Australian cardinal back in court on sexual abuse charges

George Pell
The Associated Press

MELBOURNE, Australia (AP) — Australian Cardinal George Pell, the most senior Vatican official to be charged in the Catholic Church sex abuse crisis, arrived Wednesday for an appearance in a Melbourne court where he will eventually stand trial on sexual abuse charges spanning decades.

Magistrate Belinda Wallington on Tuesday ordered Australia’s highest-ranking Catholic to appear at Victoria state County Court after ruling that prosecutors’ case was strong enough to warrant a trial by jury.

Pell is expected to face a brief preliminary hearing in which a trial date could be set.

Wallington dismissed about half the charges that had been heard in a four-week preliminary hearing. The details of the allegations and the number of charges have not been made public.

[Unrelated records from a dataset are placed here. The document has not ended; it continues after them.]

(** A change of one entry under the lock of the table. *)
Lemma icache_upd f s e :
  (acquire LkIcache;; inode_upd i f;; release LkIcache) e (on k s) = Ret tt e (on (at_ino i (f y) k) s).
Proof.
  destruct (so_alone _ _ _ Hsolo) as (i0 & c & Hset & _ & _). pose proof (proj1 Hfree) as Hlk.
  mgo (by apply acquire_on). mgo (apply (inode_upd_on _ (acquired i0 c LkIcache k) s i y); exact Hy).
  change (at_ino i (f y) (acquired i0 c LkIcache k)) with (acquired i0 c LkIcache (at_ino i (f y) k)).
  apply release_on; [by eapply same_sync_settled|done].
Qed.
End ilocks.

(** ** What the table stands for *)

(** The block of inode [n]; an entry with the inode of the disk read into it; that inode. *)
Definition dblock (sb : superblock) (C : disk) (n : Z) : list Z := default zero_block (C !! IBLOCK n sb).
Definition loaded (sb : superblock) (C : disk) (y : inode) : inode :=
  load_dinode (dblock sb C (i_inum y)) (64 * (i_inum y mod IPB)) y.
Definition disk_inode (sb : superblock) (C : disk) (n : Z) : inode :=
  loaded sb C (zero_inode <| i_dev := 1 |> <| i_inum := n |>).

(** One more reference to inode [n]. *)
Definition incr (n : Z) (R : gmap Z Z) : gmap Z Z := <[n := default 0 (R !! n) + 1]> R.

Lemma incr_comm n m R : incr n (incr m R) = incr m (incr n R).
Proof.
  unfold incr. destruct (decide (n = m)) as [->|Hne]; [done|].
  rewrite !lookup_insert_ne by done. by apply insert_insert_ne.
Qed.

Lemma size_incr n R : (size (incr n R) ≤ S (size R))%nat.
Proof.
  unfold incr. destruct (R !! n) as [r|] eqn:E; [rewrite map_size_insert_Some by eauto; lia|].
  by rewrite map_size_insert_None.
Qed.

Section cached.
Context (pid : Z) (sb : superblock) (C : disk).

(** The entry [y] in place [i], the inode in place [L] being locked by the process. *)
Record entry_ok (R : gmap Z Z) (L : option nat) (i : nat) (y : inode) : Prop := {
  en_ref : 0 ≤ i_ref y;
  en_lock : if decide (L = Some i) then i_lock y = Sleeplock 1 pid ∧ 0 < i_ref y else sl_locked (i_lock y) = 0;
  en_used : 0 < i_ref y → i_dev y = 1 ∧ R !! i_inum y = Some (i_ref y) ∧ (i_valid y = true → loaded sb C y = y) }.

(** The table counts the references [R], and holds the inodes of the disk. *)
Record cached (R : gmap Z Z) (L : option nat) (tab : list inode) : Prop := {
  ic_len : length tab = NINODE;
  ic_entry : ∀ i y, tab !! i = Some y → entry_ok R L i y;
  ic_uniq : ∀ i j y z, tab !! i = Some y → tab !! j = Some z → 0 < i_ref y → 0 < i_ref z →
    i_inum y = i_inum z → i = j;
  ic_dom : ∀ n r, R !! n = Some r → ∃ i y, tab !! i = Some y ∧ 0 < i_ref y ∧ i_inum y = n }.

Lawyers for Pell, who is Pope Francis’ finance minister, have been fighting the allegations since before he was charged last June with sexual abuse against multiple people in Victoria from the time he was a priest in his hometown of Ballarat in the 1970s until the 1990s, when he was archbishop of Melbourne.

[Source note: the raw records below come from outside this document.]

Lemma keeps_no_files C f :
  (∀ b, b ≠ 1 → C !! b = if decide (0 ≤ b < FSSIZE) then Some zero_block else None) →
  (∃ d, C !! 1 = Some d ∧ length d = Z.to_nat BSIZE) → f = nmeta → keeps_files [] (Image C 1 f).
Proof.
  intros HC (d1 & Hd1 & Hl1) ->.
  assert (Hz : ∀ n, 0 ≤ n < NI → i_addrs (disk_inode mk_sb C n) = replicate 13 0 ∧ hdr (disk_inode mk_sb C n) = (0, 0, 0)).
  { intros n Hn. apply zero_dino_addrs. pose proof (iblock_range n Hn) as Hb. unfold IBLOCK in *.
    change (sb_inodestart mk_sb) with 32 in *. change FSSIZE with 1000 in *. change IPB with 8 in *. change NI with 208 in *.
    rewrite HC by dlia. by rewrite decide_True by lia. }
  assert (Ha : ∀ n j, 0 ≤ n < NI → addr_at (disk_inode mk_sb C n) j = 0).
  { intros n j Hn. unfold addr_at. destruct (Hz n Hn) as [-> _]. destruct (replicate 13 0 !! _) as [v|] eqn:Ev; [|done].
    by apply lookup_replicate in Ev as [-> _]. }
  assert (HS : ∀ n j, 0 ≤ n < NI → slot C (disk_inode mk_sb C n) j = 0).
  { intros n j Hn. unfold slot. rewrite !Ha by done. by destruct (_ <=? _). }
  assert (Hfa : ∀ n, file_at [] n = None) by (intros n; unfold file_at; by case_decide).
  split; [split|..]; cbn [im_disk im_freeblock im_freeinode].
  - split; cbn [im_disk].
    + intros b d. destruct (decide (b = 1)) as [->|Hne]; [rewrite Hd1; by intros [= <-]|].
      rewrite HC by done. case_decide; [|done]. by intros [= <-].
    + intros b Hb. destruct (decide (b = 1)) as [->|Hne]; [by rewrite Hd1|]. rewrite HC by done. by rewrite decide_True.
  - by vm_compute.
  - intros n Hn. by destruct (Hz n Hn) as [-> _].
  - split; [|..].
    + intros n j [Hn _] Hne. by rewrite HS in Hne.
    + intros n j n' j' [Hn _] _ Hne. by rewrite HS in Hne.
    + lia.
  - intros b Hb. change nmeta with 59 in Hb. rewrite HC by lia. by case_decide.
  - intros n Hn. unfold hdrs. rewrite Hfa. apply Hz, Hn.
  - intros n o Hn Ho. unfold bytes_at. rewrite Hfa. unfold reads, fbyte. by rewrite HS.
  - by vm_compute.
  - done.
  - by vm_compute.
  - intros n Hn _. apply Hz, Hn.
  - intros n ty bs. by rewrite Hfa.
Qed.

(** The headers at the end: the size of the root directory is rounded up. *)
Definition final_hdrs (fs : list (Z * list Z)) (n : Z) : Z * Z * Z :=
  if decide (n = ROOTINO) then let '(t, l, z) := hdrs fs n in (t, l, (z / BSIZE + 1) * BSIZE) else hdrs fs n.

Record finished (files : list infile) (i : image) : Prop := {
  fi_opened : Forall (λ f, is_Some (if_reads f)) files;
  fi_img : img (disk_inode mk_sb (im_disk i)) (final_hdrs (image_files files)) (bytes_at (image_files files)) i;
  fi_room : room i;
  fi_max : ∀ n ty bs, file_at (image_files files) n = Some (ty, bs) → Z.of_nat (length bs) ≤ MAXFILE * BSIZE }.

Lemma safe_fix_root fs rb e i :
  keeps_files ((T_DIR, rb) :: fs) i →
  safe (fix_root ROOTINO) e i (λ _ i', room i' ∧
    img (disk_inode mk_sb (im_disk i')) (final_hdrs ((T_DIR, rb) :: fs)) (bytes_at ((T_DIR, rb) :: fs)) i').
Proof.
  intros Hk. pose proof Hk as [Hi Hr Hf Hfew Hun Hmax]. unfold fix_root. set (fs' := (T_DIR, rb) :: fs) in *.
  assert (0 ≤ ROOTINO < NI) as Hn0 by done.
  assert (hdrs fs' ROOTINO = (T_DIR, 1, Z.of_nat (length rb))) as Hh by done.
  pose proof (Hmax ROOTINO T_DIR rb eq_refl) as Hlen. change MAXFILE with 140 in Hlen.
  eapply safe_bind; [by apply (safe_rinode fs')|]. intros din i1 (-> & Hl & Ed & Es).
  pose proof (ig_hdr _ _ _ _ Hi ROOTINO Hn0) as Hd. rewrite Hh in Hd.
  assert (get32 din o_size = Z.of_nat (length rb)) as -> by (rewrite Es; by injection Hd).
  eapply safe_mono; [eapply (safe_winode ROOTINO _ _ _ (final_hdrs fs')); [exact Hi|done|by rewrite length_put32|done|..]|].
  - by rewrite i_addrs_size, Ed.
  - unfold final_hdrs. rewrite decide_True, Hh by done. eapply i_size_dino; [done| |by rewrite Ed].
    unfold is_u32, BSIZE in *. dlia.
  - intros n Hne. unfold final_hdrs. by rewrite decide_False.
  - intros [] i2 (Hi2 & Eb & _). split; [|done]. unfold room in *. by rewrite Eb.
Qed.

Lemma safe_balloc H B e i :
  img (disk_inode mk_sb (im_disk i)) H B i → room i →
  safe (balloc (im_freeblock i)) e i (λ _ i', room i' ∧ img (disk_inode mk_sb (im_disk i')) H B i').
Proof.
  intros Hi Hr. pose proof (ig_fb _ _ _ _ Hi) as Hfb. unfold room in *. change nmeta with 59 in *. change FSSIZE with 1000 in *.
  unfold balloc. eapply safe_bind; [apply safe_massert|]. intros [] i1 [-> _]. apply safe_wsect. split; [done|]. rsimpl.
  change (sb_bmapstart mk_sb) with 58.
  assert (HD : ∀ n buf, 0 ≤ n < NI → disk_inode mk_sb (<[58 := buf]> (im_disk i)) n = disk_inode mk_sb (im_disk i) n).
  { intros n buf Hn. pose proof (iblock_range n Hn). unfold disk_inode, loaded, dblock. rsimpl. by rewrite lookup_insert_ne by lia. }
  eapply img_meta; [exact Hi|by change nmeta with 59| | |].
  - apply (mark_spec _ _ _ 0); [done|done| |done]. unfold BPB, BSIZE. lia.
  - intros n Hn. by rewrite HD.
  - intros n Hn. rewrite HD by done. by apply Hi.
Qed.

Lemma safe_layout e i :
  im_disk i = ∅ → im_freeinode i = 1 →
  safe (modify (λ i, i <| im_freeblock := nmeta |>);; wipe (Z.to_nat FSSIZE) 0;; wsect 1 (sb_bytes mk_sb)) e i (λ _ i', keeps_files [] i').
Proof.
  intros Hd Hf. eapply safe_bind with (R := λ _ i', i' = i <| im_freeblock := nmeta |>); [done|]. intros _ _ ->.
  eapply safe_bind; [apply safe_wipe; [done|]|].
  { intros b. rsimpl. rewrite Hd, lookup_empty. by rewrite decide_False by lia. }
  intros [] i1 (Hw & E1 & E2). rsimpl. apply safe_wsect. destruct i1 as [C fi fb]. rsimpl.
  cbn in E1, E2. subst fb. rewrite Hf in E2. subst fi.
  apply keeps_no_files; [| |done].
  - intros b Hb. rewrite lookup_insert_ne by done. apply Hw.
  - rewrite lookup_insert_eq. eexists. split; [done|]. unfold sb_bytes. by rewrite !length_put32.
Qed.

When Wallington asked Pell on Tuesday how he pleaded, the cardinal said in a firm voice, “Not guilty.” Wallington gave the 76-year-old permission not to stand, as is customary.

When the magistrate left the room at the end of the hearing, many people in the packed public gallery broke into applause.

Vatican spokesman Greg Burke issued a statement saying: “The Holy See has taken note of the decision issued by judicial authorities in Australia regarding His Eminence Cardinal George Pell. Last year, the Holy Father granted Cardinal Pell a leave of absence so he could defend himself from the accusations. The leave of absence is still in place.”

Pell’s plea marked the only words he spoke in public during the hearing. Wearing a cleric’s collar, white shirt and dark suit, he was silent as he entered and left the downtown courthouse with his lawyer, Robert Richter. More than 40 police officers maintained order on the crowded sidewalk outside.

The cardinal’s legal team found some solace in the outcome, with Richter telling the magistrate “the most vile of the allegations” had been dismissed.

Anne Barrett Doyle, of BishopAccountability.org, a Massachusetts-based online abuse resource, described the magistrate’s decision to make Pell stand trial as “a turning point in the global abuse crisis in the Catholic Church.”

“Whatever its outcome, the judge’s decision marks the victory of accountability over impunity, and of the rule of secular law over the Vatican’s failed strategy of cover-up,” she said.

Under his bail conditions, Pell cannot leave Australia, contact prosecution witnesses and must give police a 24-hour notice of any change of address.

Since Pell returned to Australia from the Vatican in July, he has lived in Sydney and flown to Melbourne for his court hearings. His circumstances are far removed from the years he spent as the high-profile and polarizing archbishop of Melbourne and later Sydney before his promotion to Rome in 2014.

The case places both the cardinal and the pope in potentially perilous territory. For Pell, the charges are a threat to his freedom, his reputation and his career.

For Francis, they are a threat to his credibility, given that he famously promised a “zero tolerance” policy for sex abuse in the church.